GVH chronique La physiopathologie de la GVH chronique est moins bien connue mais les lymphocytes T auto-immuns semblent jouer un rôle majeur. Pour la compréhension de la physiopathologie de la GVH chronique, un modèle murin a été utilisé. Il n’est toutefois pas très pertinent pour la GVH chronique humaine, d’une part parce que les cellules B ne survivent pas après une greffe de moelle osseuse chez l’homme et d’autre part parce que, chez l’homme, la glomérulonéphrite est une manifestation inhabituelle de la GVH chronique. Néanmoins, ce modèle a permis de mettre en évidence des éléments-clés dans le mécanisme de la GVH chronique humaine : – la physiopathologie de la GVH chronique est dépendante de la présence continue de cellules T du donneur réactives à l’hôte ; – l’activation des lymphocytes TH-2 est prédominante dans la GVH chronique. Les études chez la souris et chez l’homme ont révélé une involution de l’épithélium du thymus, une déplétion des lymphocytes, une modification de l’aspect des corpuscules de Hassal et une perte de la fonction thymique, en particulier l’élimination des clones T auto-immuns. Le thymus est endommagé par le conditionnement prégreffe, la GVH aiguë et l’âge21,22. Pris ensemble, ces éléments suggèrent que la GVH chronique pourrait être due à une réponse immune de type “TH-2” des cellules CD4 du donneur qui échappent à la sélection négative du thymus et qui reconnaissent les antigènes du CMH des CPA de l’hôte. Ces clones T auto-immuns du donneur entraînent des lésions tissulaires par infiltration directe et dysrégulation des cytokines. Ils produisent une réponse cytokinique TH-2, notamment de l’IL-4 qui favorise la production d’auto-anticorps (contre des antigènes tissulaires variés de l’hôte) et d’IL-10 qui inhibe la production d’anticorps contre les antigènes de l’environnement13,23. Le modèle présenté par Ferrara et al.8 propose un rôle différentiel des cytokines de profil TH-1 et TH-2, avec la dichotomie suivante : les cytokines TH-1 sont associées à la GVH aiguë, les cytokines TH-2 sont associées à la GVH chronique.
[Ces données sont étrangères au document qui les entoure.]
(* ===== verification/Logger.v ===== *)
(** The logger, [internal/telemetry/logger]: levels, the redaction of attributes, and the
    identifiers a context carries into the records.

    An attribute is a key and a value; a value is a string, a group of attributes, or
    anything else, which is passed on as it is.  The formats and the output are
    [log/slog]'s, which hands every attribute, the message too, to [redactSensitive]. *)

From Stdlib Require Import Ascii String.
From stdpp Require Import list strings.
From S2P Require Import Prelude GoStrings.

Open Scope string_scope.
Open Scope Z_scope.

Definition sensitiveValuePrefixes : list string := ["tmtk_"; "tmas_"].
Definition sensitiveKeyPatterns : list string := ["password"; "secret"; "token"; "key"; "credential"; "auth"; "bearer"].
Definition redactedValue : string := "***REDACTED***".

(** The prefix, and three bytes from either end of a longer body. *)
Definition maskValue (value prefix : string) : string :=
  if slen value <=? slen prefix + 6 then prefix +:+ "***"
  else
    let body := from (String.length prefix) value in
    if 6 <? slen body then prefix +:+ upto 3 body +:+ "..." +:+ from (String.length body - 3) body
    else prefix +:+ "***".

Fixpoint first_prefix (prefixes : list string) (s : string) : option string :=
  match prefixes with
  | [] => None
  | p :: prefixes => if HasPrefix s p then Some p else first_prefix prefixes s
  end.
Definition IsSensitiveKey (key : string) : bool := existsb (Contains (ToLower key)) sensitiveKeyPatterns.
Definition IsSensitiveValue (value : string) : bool := existsb (HasPrefix value) sensitiveValuePrefixes.

#[warnings="-register-all"]
Inductive value := VString (s : string) | VGroup (attrs : list (string * value)) | VOther (text : string).
Definition attr : Type := string * value.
Ce schéma n’est sans doute pas si simple. Les cellules T du donneur produisent des cytokines TH-1, pourtant il a été démontré chez la souris que l’administration de cytokines comme l’IL-2 ou l’IFNγ permettait d’atténuer la GVH aiguë. Muraille et Leo24 ont proposé l’existence d’une boucle de régulation « ,/,/ », qui pourrait modifier la balance TH-1/TH-2. L’IL-12 a normalement pour rôle d’induire la différenciation des lymphocytes T naïfs en lymphocytes de profil TH-1. Elle induit une réponse inflammatoire TH-1, inhibée par l’IL-10. Il a été démontré qu’une production spontanée et importante d’IL-10 lors des premières étapes de la greffe aurait un rôle protecteur vis-à-vis de la GVH25. L’IL-10 exercerait donc un rôle anti-inflammatoire TH-2 et serait induite par l’IL-12. L’IL-12 aurait alors pour action d’induire progressivement une réponse TH-2 à la place d’une réponse TH-1, et la production d’IL-1026.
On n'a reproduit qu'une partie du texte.